Reputation: 167
I am not so much interested to know about the "small print" the differences while developing code on each platform in terms of what a programmer is used to or what he finds easier to do etc. Nor am I interested in the detailed physical differences in the core (I dont mind them to be mentioned if it suits your narrative I just dont want to focus on the above)
I am just searching about why CISC architecture such as the x86 is superior to RISC architecture or is it not?
I mean why to be "Complex" (CISC) if you can do everything just as well with being Reduced in complexity (RISC)

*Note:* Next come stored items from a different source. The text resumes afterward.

Lemma clean_take n s : clean s → clean (take n s).
Proof. rewrite <- (take_drop n s) at 1. by rewrite clean_app; intros [? _]. Qed.

Lemma clean_decimal n : clean (decimal n).
Proof.
  assert (∀ fuel k acc, clean acc → clean (decimal_aux fuel k acc)) as Haux.
  { intros fuel. induction fuel as [|fuel IH]; intros k acc Hacc; [done|]. cbn [decimal_aux].
    assert (clean ((48 + k mod 10) :: acc)) as Hn.
    { apply clean_cons. split; [|done]. pose proof (Z.mod_pos_bound k 10). lia. }
    split_ifs; auto. }
  unfold decimal. split_ifs; [apply clean_cons; split; [done|]|]; by apply Haux.
Qed.

Lemma clean_encode c : clean (percent_lc c).
Proof.
  unfold percent_lc, encode. destruct (c =? 0) eqn:Hc; [done|].
  pose proof (Z.mod_pos_bound c 64). pose proof (Z.mod_pos_bound (c / 64) 64). pose proof (Z.mod_pos_bound (c / 4096) 64).
  split_ifs; rewrite !clean_cons; split_and!; try done; try lia; Z.div_mod_to_equations; lia.
Qed.

Lemma clean_chars cs : clean (cs ≫= percent_lc).
Proof. induction cs as [|c cs IH]; [done|]. cbn. apply clean_app. split; [apply clean_encode|exact IH]. Qed.

Create HintDb clean discriminated.
#[local] Hint Resolve clean_decimal clean_chars clean_take : clean.

Ltac clean := unfold snprintf; rewrite ?clean_app, ?clean_cons; split_and?; auto with clean; done.

Lemma clean_cup row col : clean (FrameState.cup row col).
Proof. unfold FrameState.cup, snprintf. apply clean_take. clean. Qed.

Lemma clean_stbm top bottom : clean (stbm top bottom).
Proof. unfold stbm, snprintf. apply clean_take. clean. Qed.

Lemma clean_sgr r : clean (Renditions.sgr r).
Proof.
  unfold Renditions.sgr, snprintf. rewrite !clean_app. split_and!; split_ifs; try done; apply clean_take; clean.
Qed.
#[local] Hint Resolve clean_cup clean_stbm clean_sgr : clean.

(** ** The encoder *)

Abbreviation tidy fr := (clean (FrameState.str fr)).

Lemma tidy_append s fr : tidy fr → clean s → tidy (FrameState.append s fr).
Proof. intros Hfr Hs. cbn. by apply clean_app. Qed.
#[local] Hint Resolve tidy_append : clean.

Ltac tidy := split_ifs; cbn [FrameState.str FrameState.set_x FrameState.set_y FrameState.set_force FrameState.set_cursor_x FrameState.set_cursor_y FrameState.set_rendition FrameState.set_last FrameState.append]; eauto with clean.

Lemma tidy_move row col fr : tidy fr → tidy (FrameState.append_silent_move row col fr).
Proof. intros Hfr. unfold FrameState.append_silent_move. cbv zeta. split_ifs; apply clean_app; split; auto with clean. by apply clean_app. Qed.

Abbreviation writes m := (wp (fun _ => True) m (fun fr => tidy fr)).

Lemma tidy_put_cell D init f fr : tidy fr → writes (put_cell D init f fr).
Proof.
  intros Hfr. unfold put_cell. apply any_bind. intros cell. apply any_bind. intros [|]; [done|].
  cbv zeta. set (fr1 := select_rendition _ _). assert (tidy fr1) as H1.
  { unfold fr1, select_rendition, seek. split_ifs; try done; try by apply tidy_move.
    - apply tidy_append; [by apply tidy_move|apply clean_sgr].
    - apply tidy_append; [done|apply clean_sgr]. }
  clearbody fr1. destruct (_ =? 0).
  - unfold put_blank. apply any_bind. intros n. apply any_bind. intros _. cbv zeta.
    split_ifs; apply wp_ok; try (by apply clean_app); apply clean_app; (split; [done|]).
    unfold erase_chars, snprintf. split_ifs; [done|]. apply clean_take. clean.
  - apply wp_ok. unfold put_contents, append_chars. cbv zeta.
    cbn [FrameState.str FrameState.set_force FrameState.set_cursor_x FrameState.set_x].
    apply clean_app. split; [|apply clean_chars]. split_ifs; [by apply clean_app|done].
Qed.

Is there something that x86 can do that ARM can not? if there isnt anything then why did we bother (historically) on developing CISC and didnt focus on RISC?
Today ARM seems to do everything an Intel computer does they even have server oriented designs...
It bobs my uncle..
Upvotes: 4
Views: 8237
Reputation: 363852
This is part of an answer I wrote for Could a processor be made that supports multiple ISAs? (ex: ARM + x86) (originally posted here when that was closed, now I've edited this down to keep just the parts that answer this question)

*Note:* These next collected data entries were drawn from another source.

(** A text is whitespace-only exactly when [isspace] holds of each of its
    code points. *)
Lemma whitespace_only_text_of (cs : list N) :
  forallb unicode_scalar cs = true →
  whitespace_only (text_of cs) = forallb py_isspace cs.
Proof.
  intros Hcs. unfold whitespace_only.
  rewrite <- (utf8_chars_text_of cs Hcs) at 2. by rewrite forallb_map.
Qed.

This is not an exhaustive list of differences, just some key differences that make building a bi-arch CPU not as easy as slapping a different front-end in front of a common back-end design. (I know that wasn't the aspect this question intended to focus on).
The more different the ISAs, the harder it would be. And the more overhead it would cost in pipeline, especially the back-end.
A CPU that could run both ARM and x86 code would be significantly worse at either one than a pure design that only handles one.
efficiently running 32-bit ARM requires support for fully predicated execution, including fault suppression for loads / stores. (Unlike AArch64 or x86, which only have ALU-select type instructions like csinc
vs. cmov
/ setcc
that just have a normal data dependency on FLAGS as well as their other inputs.)
ARM and AArch64 (especially SIMD shuffles) have several instructions that produce 2 outputs, while almost all x86 instructions only write one output register. So x86 microarchitectures are built to track uops that read up to 3 inputs (2 before Haswell/Broadwell), and write only 1 output (or 1 reg + EFLAGS).
x86 requires tracking the separate components of a CISC instruction, e.g. the load and the ALU uops for a memory source operand, or the load, ALU, and store for a memory destination.
x86 requires coherent instruction caches, and snooping for stores that modify instructions already fetched and in flight in the pipeline, or some way to handle at least x86's strong self-modifying-code ISA guarantees (Observing stale instruction fetching on x86 with self-modifying code).
x86 requires a strongly-ordered memory model. (program order + store buffer with store-forwarding). You have to bake this in to your load and store buffers, so I expect that even when running ARM code, such a CPU would basically still use x86's far stronger memory model. (Modern Intel CPUs speculatively load early and do a memory order machine clear on mis-speculation, so maybe you could let that happen and simply not do those pipeline nukes. Except in cases where it was due to mis-predicting whether a load was reloading a recent store by this thread or not; that of course still has to be handled correctly.)
A pure ARM could have simpler load / store buffers that didn't interact with each other as much. (Except for the purpose of making stlr
/ ldar
release / acquire cheaper, not just fully stalling.)
Different page-table formats. (You'd probably pick one or the other for the OS to use, and only support the other ISA for user-space under a native kernel.)
If you did try to fully handle privileged / kernel stuff from both ISAs, e.g. so you could have HW virtualization with VMs of either ISA, you also have stuff like control-register and debug facilities.
So does this mean that the x86 instructions get translated to some weird internal RISC ISA during execution?
Yes, but that "RISC ISA" is not similar to ARM. e.g. it has all the quirks of x86, like shifts leaving FLAGS unmodified if the shift count is 0. (Modern Intel handles that by decoding shl eax, cl
to 3 uops; Nehalem and earlier stalled the front-end if a later instruction wanted to read FLAGS from a shift.)
Probably a better example of a back-end quirk that needs to be supported is x86 partial registers, like writing AL and AH, then reading EAX. The RAT (register allocation table) in the back-end has to track all that, and issue merging uops or however it handles it. (See Why doesn't GCC use partial registers?).
See also Why does Intel hide internal RISC core in their processors? - that RISC-like ISA is specialized for executing x86, not a generic neutral RISC pipeline like you'd build as a back-end for an AArch64 or RISC-V.
Upvotes: 5
Reputation: 179749
You're trying to re-start a debate that ended 20 years ago. ARM is not RISC anymore and x86 is not CISC anymore.
That said, the reason for CISC was simple: if you could execute 100.000 instructions per second, the CPU which needed the least instructions for a given task would win. One complex instruction would be better than 2 simple instructions.
RISC is based on the observation that as CPU's became faster, the time needed would vary a lot between instructions. Two simple instructions might in fact be faster than one complex, especially when you optimized the CPU for simple instructions.
Upvotes: 8